Nous avions cessé de travailler à nos cadres. Les diverses commandes que nous avions en mains restaient là, inachevées, et notre atelier avait un air abandonné, qui m’eut fait mal au cœur, si je n’avais pas été trop préoccupée pour m’en apercevoir, ou du moins, pour m’y arrêter.

Le fait est que nous étions presque malades, ma compagne et moi. Nous ne vivions plus que pour l’heure du courrier, dévorant les journaux et nous demandant, chaque jour, quelles nouvelles horreurs ils allaient contenir.

Quinze jours s’écoulèrent… et quelle quinzaine énervante ce fut pour nous !

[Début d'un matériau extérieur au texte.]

Lemma pop_spec t p g :
  queue_ok t →
  let '(ch, t') := input_queue_pop_locked t p g in
  queue_ok t' ∧ same_stack t t' ∧
  (if terminal_input_admitted_locked t p g then
     match content t with
     | [] => ch = 0 ∧ t' = t
     | c :: rest => ch = c ∧ content t' = rest
     end
   else ch = 0 ∧ t' = t).
Proof.
  intros Hok. unfold input_queue_pop_locked.
  destruct (terminal_input_admitted_locked t p g); cbn [negb]; [|done].
  pose proof (ring_pop _ _ _ Hok) as Hp. fold (content t) in Hp.
  destruct (content t) as [|c rest].
  - by rewrite (proj2 (Z.eqb_eq _ _)) by done.
  - destruct Hp as (Hne & <- & Hok' & Hc). by rewrite (proj2 (Z.eqb_neq _ _)) by done.
Qed.

(** * The foreground stack *)
Definition active (t : terminal_t) : list terminal_identity_t :=
  take (Z.to_nat (foreground_count t)) (foreground t).

(** The console is attached exactly while the stack is not empty: its bottom
    is the console shell. *)
Record stack_ok (t : terminal_t) : Prop := {
  so_length : length (foreground t) = 8%nat;
  so_count : 0 <= foreground_count t <= 8;
  so_distinct : NoDup (active t);
  so_console : console_attached t = negb (foreground_count t =? 0)
}.

Lemma active_length t : stack_ok t → Z.of_nat (length (active t)) = foreground_count t.
Proof. intros [Hl Hc _ _]. unfold active. rewrite length_take. lia. Qed.

Definition identity_of (p : Process) : terminal_identity_t :=
  Identity (p_pid p) (p_generation p).

Lemma index_from_spec i entries p g :
  (index_from i entries p g = -1 ∧ Identity p g ∉ entries) ∨
  (∃ n, index_from i entries p g = i + Z.of_nat n ∧ entries !! n = Some (Identity p g) ∧
     Identity p g ∉ take n entries).
Proof.
  revert i. induction entries as [|[p' g'] entries IH]; intros i; cbn [index_from].
  - left. split; [done|]. apply not_elem_of_nil.
  - cbn [pid generation]. destruct (Z.eqb_spec p' p) as [->|Hp]; cbn [andb].
    1: destruct (Z.eqb_spec g' g) as [->|Hg].
    + right. exists 0%nat. split; [lia|]. split; [done|]. apply not_elem_of_nil.
    + destruct (IH (i + 1)) as [[-> Hn]|(n & -> & Hn & Ht)]; [left|right].
      * split; [done|]. rewrite not_elem_of_cons. split; [congruence|done].
      * exists (S n). split; [lia|]. split; [done|]. cbn [take].
        rewrite not_elem_of_cons. split; [congruence|done].
    + destruct (IH (i + 1)) as [[-> Hn]|(n & -> & Hn & Ht)]; [left|right].
      * split; [done|]. rewrite not_elem_of_cons. split; [congruence|done].
      * exists (S n). split; [lia|]. split; [done|]. cbn [take].
        rewrite not_elem_of_cons. split; [congruence|done].
Qed.

(** What a foreground index says about the stack. *)
Lemma foreground_index_spec t c :
  stack_ok t →
  let index := foreground_index t (pid c) (generation c) in
  (index = -1 ∧ c ∉ active t) ∨
  (0 <= index < foreground_count t ∧ active t !! Z.to_nat index = Some c).
Proof.
  intros Hok index. destruct c as [p g]. unfold index, foreground_index. cbn [pid generation].
  fold (active t).
  destruct (index_from_spec 0 (active t) p g) as [[-> ?]|(n & -> & Hn & _)]; [by left|right].
  pose proof (lookup_lt_Some _ _ _ Hn). pose proof (active_length t Hok).
  split; [lia|]. by rewrite Z.add_0_l, Nat2Z.id.
Qed.

Lemma NoDup_index (l : list terminal_identity_t) i j x :
  NoDup l → l !! i = Some x → l !! j = Some x → i = j.
Proof. intros. by eapply NoDup_lookup. Qed.

Lemma last_index (l : list terminal_identity_t) i x :
  NoDup l → l !! i = Some x → last l = Some x ↔ S i = length l.
Proof.
  intros Hnd Hi. rewrite last_lookup. pose proof (lookup_lt_Some _ _ _ Hi). split.
  - intros Hl. pose proof (NoDup_index l _ _ x Hnd Hi Hl). lia.
  - intros <-. done.
Qed.

Lemma head_index (l : list terminal_identity_t) i x :
  NoDup l → l !! i = Some x → head l = Some x ↔ i = 0%nat.
Proof.
  intros Hnd Hi. rewrite head_lookup. split; [|by intros ->].
  intros Hh. by eapply NoDup_index.
Qed.

(** The three tests the control call makes on an index. *)
Lemma index_tests t c :
  stack_ok t →
  let index := foreground_index t (pid c) (generation c) in
  (0 <=? index) = bool_decide (c ∈ active t) ∧
  (index <? 0) = negb (bool_decide (c ∈ active t)) ∧
  ((0 <=? index) && (index + 1 =? foreground_count t)) = bool_decide (last (active t) = Some c) ∧
  (console_attached t && (index =? 0)) = bool_decide (head (active t) = Some c).
Proof.
  intros Hok index. pose proof (active_length t Hok) as Hlen.
  destruct (foreground_index_spec t c Hok) as [[Hi Hn]|[Hi Hl]]; fold index in Hi |- *.
  - rewrite (bool_decide_eq_false_2 _ Hn), Hi. cbn [negb andb Z.leb Z.compare Z.ltb Z.eqb].
    rewrite andb_false_r. rewrite !bool_decide_eq_false_2; try done.
    + intros Hh. apply Hn. by apply head_Some_elem_of.
    + intros Hh. apply Hn. by apply last_Some_elem_of.
  - fold index in Hl. assert (c ∈ active t) by (by eapply list_elem_of_lookup_2).
    rewrite (bool_decide_eq_true_2 (c ∈ active t)) by done. cbn [negb].
    rewrite (proj2 (Z.leb_le 0 index)), (proj2 (Z.ltb_ge index 0)) by lia.
    rewrite (so_console _ Hok), (proj2 (Z.eqb_neq (foreground_count t) 0)) by lia.
    cbn [negb andb]. split; [done|]. split; [done|]. split.
    + pose proof (last_index _ _ _ (so_distinct _ Hok) Hl) as Hlast.
      destruct (Z.eqb_spec (index + 1) (foreground_count t)); symmetry;
        [apply bool_decide_eq_true_2, Hlast; lia|apply bool_decide_eq_false_2].
      intros E%Hlast. lia.
    + pose proof (head_index _ _ _ (so_distinct _ Hok) Hl) as Hhead.
      destruct (Z.eqb_spec index 0); symmetry;
        [apply bool_decide_eq_true_2, Hhead; lia|apply bool_decide_eq_false_2].
      intros E%Hhead. lia.
Qed.

(** ** The abstract terminal

    A stack of distinct identities, bottom first. *)
Definition root_shell (caller : Process) : bool :=
  (p_parent_pid caller =? 0) && String.eqb (p_image_path caller) "/bin/shell.prg".

(** May [caller] hand the foreground to [target]? *)
Definition may_transfer (stack : list terminal_identity_t) (caller target : Process) : bool :=
  (p_parent_pid target =? p_pid caller) && (p_parent_generation target =? p_generation caller) ||
  bool_decide (head stack = Some (identity_of caller)) &&
  (p_domain_kind target =? PROCESS_DOMAIN_COMPOSITOR).

(** [target] is on top, just above [caller] (or alone, [caller] outside). *)
Definition handed_over (stack : list terminal_identity_t) (caller target : Process) : bool :=
  bool_decide (last stack = Some (identity_of target)) &&
  (if decide (identity_of caller ∈ stack)
   then bool_decide (last (removelast stack) = Some (identity_of caller))
   else (length stack =? 1)%nat).

Definition terminal_spec (stack : list terminal_identity_t) (caller : Process)
    (target : option Process) (operation : Z) : Z * list terminal_identity_t :=
  let c := identity_of caller in
  let on_top := bool_decide (last stack = Some c) in
  if operation =? REIST_TERMINAL_ATTACH_CONSOLE then
    if bool_decide (head stack = Some c) then (0, stack)
    else if negb (root_shell caller) then (-13, stack)
    else if decide (stack = []) then (0, [c]) else (-16, stack)
  else if operation =? REIST_TERMINAL_TRANSFER then
    match target with
    | None => (-13, stack)
    | Some target =>
        if negb (may_transfer stack caller target) then (-13, stack)
        else if decide (identity_of target ∈ stack) then
          (if handed_over stack caller target then 0 else -16, stack)
        else if negb on_top then (-13, stack)
        else if (length stack =? 8)%nat then (-28, stack)
        else (0, stack ++ [identity_of target])
    end
  else if operation =? REIST_TERMINAL_RELEASE then
    if decide (c ∈ stack) then
      if negb on_top || bool_decide (head stack = Some c) then (-13, stack)
      else (0, removelast stack)
    else (0, stack)
  else if operation =? REIST_TERMINAL_ACQUIRE_SERVICE then
    if negb (p_domain_kind caller =? PROCESS_DOMAIN_COMPOSITOR) then (-13, stack)
    else if on_top then (0, stack)
    else if (length stack =? 1)%nat then (0, stack ++ [c])
    else (-16, stack)
  else if operation =? REIST_TERMINAL_CHECK then (if on_top then 0 else -11, stack)
  else (-13, stack).

Lemma active_push t p g :
  stack_ok t → foreground_count t < 8 →
  active (foreground_push t p g) = active t ++ [Identity p g].
Proof.
  intros [Hl Hc _ _] Hlt. unfold active, foreground_push, set_foreground. cbn.
  replace (Z.to_nat (foreground_count t + 1)) with (S (Z.to_nat (foreground_count t))) by lia.
  erewrite take_S_r by (apply list_lookup_insert_eq; lia).
  by rewrite take_insert_ge by lia.
Qed.

Lemma push_stack_ok t p g :
  stack_ok t → 0 < foreground_count t < 8 → Identity p g ∉ active t →
  stack_ok (foreground_push t p g).
Proof.
  intros Hok Hc Hn. pose proof (active_push t p g Hok ltac:(lia)) as Ha. destruct Hok as [Hl Hc' Hnd Hcon].
  constructor.
  - cbn. by rewrite length_insert.
  - cbn. lia.
  - rewrite Ha. apply NoDup_app. split; [done|]. split; [|apply NoDup_singleton].
    intros x Hx ->%list_elem_of_singleton. done.
  - cbn. rewrite Hcon, !(proj2 (Z.eqb_neq _ _)) by lia. done.
Qed.

Lemma active_cut t n :
  0 <= n <= foreground_count t → 
  active (set_foreground t (foreground t) n (console_attached t)) = take (Z.to_nat n) (active t).
Proof. intros. unfold active. cbn. rewrite take_take. f_equal. lia. Qed.

Lemma removelast_take {A} (l : list A) : removelast l = take (length l - 1) l.
Proof. rewrite removelast_firstn_len. f_equal. lia. Qed.

Lemma cut_stack_ok t n attached :
  stack_ok t → 0 <= n <= foreground_count t → attached = negb (n =? 0) →
  stack_ok (set_foreground t (foreground t) n attached) ∧
  active (set_foreground t (foreground t) n attached) = take (Z.to_nat n) (active t).
Proof.
  intros Hok Hn ->. pose proof (active_cut t n Hn) as Ha. destruct Hok as [Hl Hc Hnd Hcon].
  split; [|exact Ha]. constructor; cbn; [done|lia| |done].
  assert (H : NoDup (take (Z.to_nat n) (active t))) by (eapply sublist_NoDup; [exact Hnd|apply sublist_take]).
  unfold active in H. rewrite take_take in H. unfold active. cbn.
  by replace (Z.to_nat n `min` Z.to_nat (foreground_count t))%nat with (Z.to_nat n) in H by lia.
Qed.

Definition same_queue (t t' : terminal_t) : Prop :=
  input_queue t' = input_queue t ∧ input_queue_head t' = input_queue_head t ∧
  input_queue_tail t' = input_queue_tail t ∧ wakes t' = wakes t.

Enfin la nouvelle fut publiée : le cadavre d’Aurèle Martigny avait été trouvé, dans le Lac Judas, à deux milles à peu près de Site-Morne, la propriété de son frère ; ce dernier, absent depuis quelques mois, voyageait en Europe, avec sa femme.

M. Martigny avait été trouvé dans le lac, mais ce n’était pas une noyade accidentelle, car il avait été dardé en plein cœur par une lame tranchante quelconque : un couteau probablement.

La triste nouvelle, disait « Le Babil », avait été annoncée, avec tous les ménagements et toutes précautions du monde, à Mme Martigny, qui n’avait pas encore quitté les Pelouses-d’Émeraude, depuis le décès de M. Tourville, son père. Un câblogramme avait été envoyé à M. Eustache Martigny, le frère de l’homme assassiné, l’enjoignant de revenir immédiatement au pays.

Il y aurait enquête, dans quelques jours et tous les efforts possibles seraient faits pour découvrir le coupable de ce lâche assassinat.

Ainsi que Béatrix l’avait prédit, le corps d’Aurèle Martigny avait été porté loin, bien loin de Bois-Sinistre !… Quel soulagement pour nous ! Et voyant que, à mesure que l’enquête se poursuivait, le nom de Bois-Sinistre n’était pas une seule fois mentionné, je regrettai moins… je ne regrettai plus du tout même, la tragédie qui s’était jouée sur l’extrême bord du promontoire… il y avait si peu de temps.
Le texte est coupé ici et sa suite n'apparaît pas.